The focus now, executives insist, is on winning back the hearts of its core market. Over the summer, the company launched a headline-grabbing adidas x ASOS collection, rolled out its ASOS.WORLD loyalty programme in the UK, and began pushing the Topshop and Topman brands into new channels.

Profits up, sales down

The financial picture reflects this strategic reset. Adjusted EBITDA jumped more than 60% to around £138 million, a margin of just over 5% and firmly in line with market consensus. Profit per order rose by nearly a third, underlining management's success in recalibrating the economics of each sale. Gross profit margins expanded by 350 basis points, thanks to the focus on higher-quality transactions.

But beneath these positives lies a more sobering reality. Sales revenue came in slightly below expectations, with gross merchandise value also missing forecasts. Britain remains ASOS's biggest market, while the U.S. contributes roughly 10% of sales, yet consumer demand has been soft across the board. In early trading, shares tumbled 11%, extending a brutal 40% decline since the start of the year. For all the progress on costs, investors remain wary of a company that is yet to prove it can grow again.

The road ahead: margin strength vs. customer growth

Looking forward, ASOS has promised that FY26 will be the year of the customer. Management is targeting further gross margin improvement towards 50% and expects adjusted EBITDA to rise to £173 million, alongside a modest increase in free cash flow. Having permanently lowered its cost base, the retailer believes it is entering this new phase from a position of strength.

Yet the central question remains unanswered: can ASOS reignite top-line growth? Rivals such as Shein and Temu have upended the fast-fashion market with ultra-cheap, ultra-rapid production cycles, while established names like Zara continue to dominate the mainstream. ASOS's answer lies in focusing on relevance and loyalty rather than chasing unsustainable growth, but this strategy will be tested in the coming year.

Analysts divided on ASOS's future

Reactions from the City have been mixed. Analysts at J.P. Morgan remain sceptical, questioning whether ASOS's brand still resonates strongly enough with its core demographic to deliver meaningful long-term growth.
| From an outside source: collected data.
(** The terminal event and the result on the completion channel say the same; on
    cancellation the kinds of their errors differ. *)
Inductive agrees : SamplingEvent → CompletionResult → Prop :=
| agrees_ok r m : agrees (Completed r m) (CompletionOk r m)
| agrees_err e : agrees (Failed (info_from status_display e)) (CompletionErr e)
| agrees_cancelled :
    may_cancel → agrees (Failed cancelled_info) (CompletionErr (Auth (txt "request cancelled"))).

(** [t'] is [t] after the terminal event [e] and its completion. *)
Definition ended (e : SamplingEvent) (t t' : TaskState) : Prop :=
  ∃ r, agrees e r ∧ sent t' = sent t ++ [e] ∧
    completed t' = completed t ++ (if completion_tx t then [r] else []) ∧
    made t' = made t ∧ doom_retry_count t' = doom_retry_count t ∧
    (request t' = request t ∨ request t' = (strip_images (request t)).1).

Lemma ended_intro e r t q :
  agrees e r → q = request t ∨ q = (strip_images (request t)).1 →
  ended e t (send_completion r (emit e (set_request q t))).
Proof.
  intros Ha Hq. exists r. unfold send_completion; simpl.
  destruct (completion_tx t) eqn:E; simpl; rewrite ?app_nil_r; naive_solver.
Qed.

(** [t'] is [t] after a counted retry. *)
Record retried (max : Z) (t t' : TaskState) : Prop := {
  retried_rc : retry_count t' = u32_add (retry_count t) 1;
  retried_drc : doom_retry_count t' = doom_retry_count t;
  retried_tx : completion_tx t' = completion_tx t;
  retried_completed : completed t' = completed t;
  retried_made : made t' = made t;
  retried_sent : ∃ a k s dt dc, sent t' = sent t ++ [Retrying a max k s dt dc];
  retried_request : request t' = request t ∨ request t' = (strip_images (request t)).1;
  retried_budget :
    u32_add (retry_count t) 1 < max ∨
    strippable (request t) = 1 ∧ request t' = (strip_images (request t)).1;
}.

Lemma apply_retry_decision_spec policy max w err t :
  is_doom err = false →
  let '(t', go) := apply_retry_decision status_display policy max w err t in
  if go then retried max t t' else ∃ info, ended (Failed info) t t'.
Proof.
  intros Hd. unfold apply_retry_decision.
  set (thr := if rate_limit_retry_threshold policy =? 0 then _ else _).
  pose proof (classify_error_ok err (retry_count t) max thr (aw_hash w) Hd) as Hok.
  destruct (classify_error _ _ _ _ _) eqn:Ed; simpl in Hok.
  all: set (q := if is_likely_body_rejected err then (strip_images (request t)).1 else request t).
  all: assert (Hq : (if is_likely_body_rejected err
                     then set_request (strip_images (request t)).1 t else t) = set_request q t)
    by (unfold q; destruct t, (is_likely_body_rejected err); done).
  all: assert (Hq' : q = request t ∨ q = (strip_images (request t)).1)
    by (unfold q; destruct (is_likely_body_rejected err); auto).
  all: rewrite Hq.
  - split; simpl; eauto 10.
  - split; simpl; eauto 10.
  - destruct Hok as (s & m & md & ra & sr & ->). subst q. clear Hq. cbn [is_likely_body_rejected].
    change (request (set_request (request t) t)) with (request t).
    destruct (strip_images (request t)) as [r n] eqn:Es. case_decide as Hn.
    + eexists. refine (ended_intro _ _ t r _ _); [constructor|]. rewrite Es; auto.
    + split; simpl; rewrite ?Es; eauto 10. right. split; [|done].
      unfold strippable. rewrite Es; simpl. by case_decide.
  - destruct (aw_rebuild_ok w); split; simpl; eauto 10.
  - subst. eexists. by apply ended_intro; [constructor|].
  - subst. eexists. by apply ended_intro; [constructor|].
Qed.

(** ** One attempt *)

(** A completed response is accepted when it is neither truncated nor empty nor,
    under an armed check, a confident loop. *)
Definition acceptable (check : option DoomLoopRecoveryPolicy) (r : ConversationResponse) : Prop :=
  stop_reason r ≠ Some Length ∧
  (stop_reason r = Some ContentFilter ∨ empty_reason r = None) ∧
  ∀ p, check = Some p → confident_triggers p (doom_loop_signals r) = [].

Lemma completed_outcome_accepts check r m r' m' :
  completed_outcome check r m = OutcomeCompleted r' m' → r' = r ∧ acceptable check r.
Proof.
  unfold completed_outcome, acceptable. intros H.
  destruct check as [p|]; [destruct (confident_triggers p _) eqn:Et; [|done]|];
    destruct (stop_reason r) as [[]|] eqn:Es, (empty_reason r) eqn:Er; naive_solver.
Qed.

Lemma completed_outcome_doom check r m e :
  completed_outcome check r m = OutcomeFailed e → is_doom e = true → is_Some check.
Proof.
  unfold completed_outcome. intros H Hd. destruct check as [p|]; [eauto|].
  destruct (stop_reason r) as [[]|], (empty_reason r); naive_solver.
Qed.

(** Nothing in the result reports a doom loop. *)
Definition doom_free (res : L2Result) : Prop :=
  match res with
  | InitError e => is_doom e = false
  | L2Events l2 raw_error =>
      (∀ e, raw_error = Some e → is_doom e = false) ∧
      ∀ info, Failed info ∈ l2 → info_kind info ≠ KDoomLoopDetected
  end.

Lemma clone_error_doom e : is_doom (clone_error e) = is_doom e.
Proof. by destruct e. Qed.

Lemma synthesize_doom info :
  info_kind info ≠ KDoomLoopDetected → is_doom (synthesize_from_info info) = false.
Proof. unfold synthesize_from_info. intros. repeat case_match; done. Qed.

Record attempt_ok (check : option DoomLoopRecoveryPolicy) (free : Prop)
    (res : list SamplingEvent * AttemptOutcome) : Prop := {
  attempt_forwarded : Forall (λ e, is_terminal e = false) res.1;
  attempt_accepts : ∀ r m, res.2 = OutcomeCompleted r m → acceptable check r;
  attempt_doom : ∀ e, res.2 = OutcomeFailed e → is_doom e = true → free → is_Some check;
}.

Lemma drive_l2_other check captured cancel ev l2 :
  cancel ≠ Some 0%nat → is_terminal ev = false →
  drive_l2 check captured cancel (ev :: l2) =
    (ev :: (drive_l2 check captured (pred <$> cancel) l2).1,
     (drive_l2 check captured (pred <$> cancel) l2).2).
Proof. destruct cancel as [[|c]|], ev; simpl; intros; try done; by destruct (drive_l2 _ _ _ l2). Qed.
By contrast, Jefferies struck a more constructive tone. While acknowledging that the revenue miss reflects ongoing consumer headwinds, its analysts emphasised the structural improvements to the company's cost base and the credibility of its profitability guidance. Jefferies reiterated its “Hold” rating with a price target of 375p, implying nearly 30% upside from current levels.

ASOS has proven it can cut costs, rebuild margins, and restore profitability. What it has not yet proven is that it can win back the customers who once made it a cultural phenomenon. FY26 will be the real test: if new loyalty schemes and brand collaborations deliver renewed engagement, ASOS could re-establish its place in the fashion landscape. If not, the company risks being remembered more for its turnaround mechanics than for the style and energy that once defined it.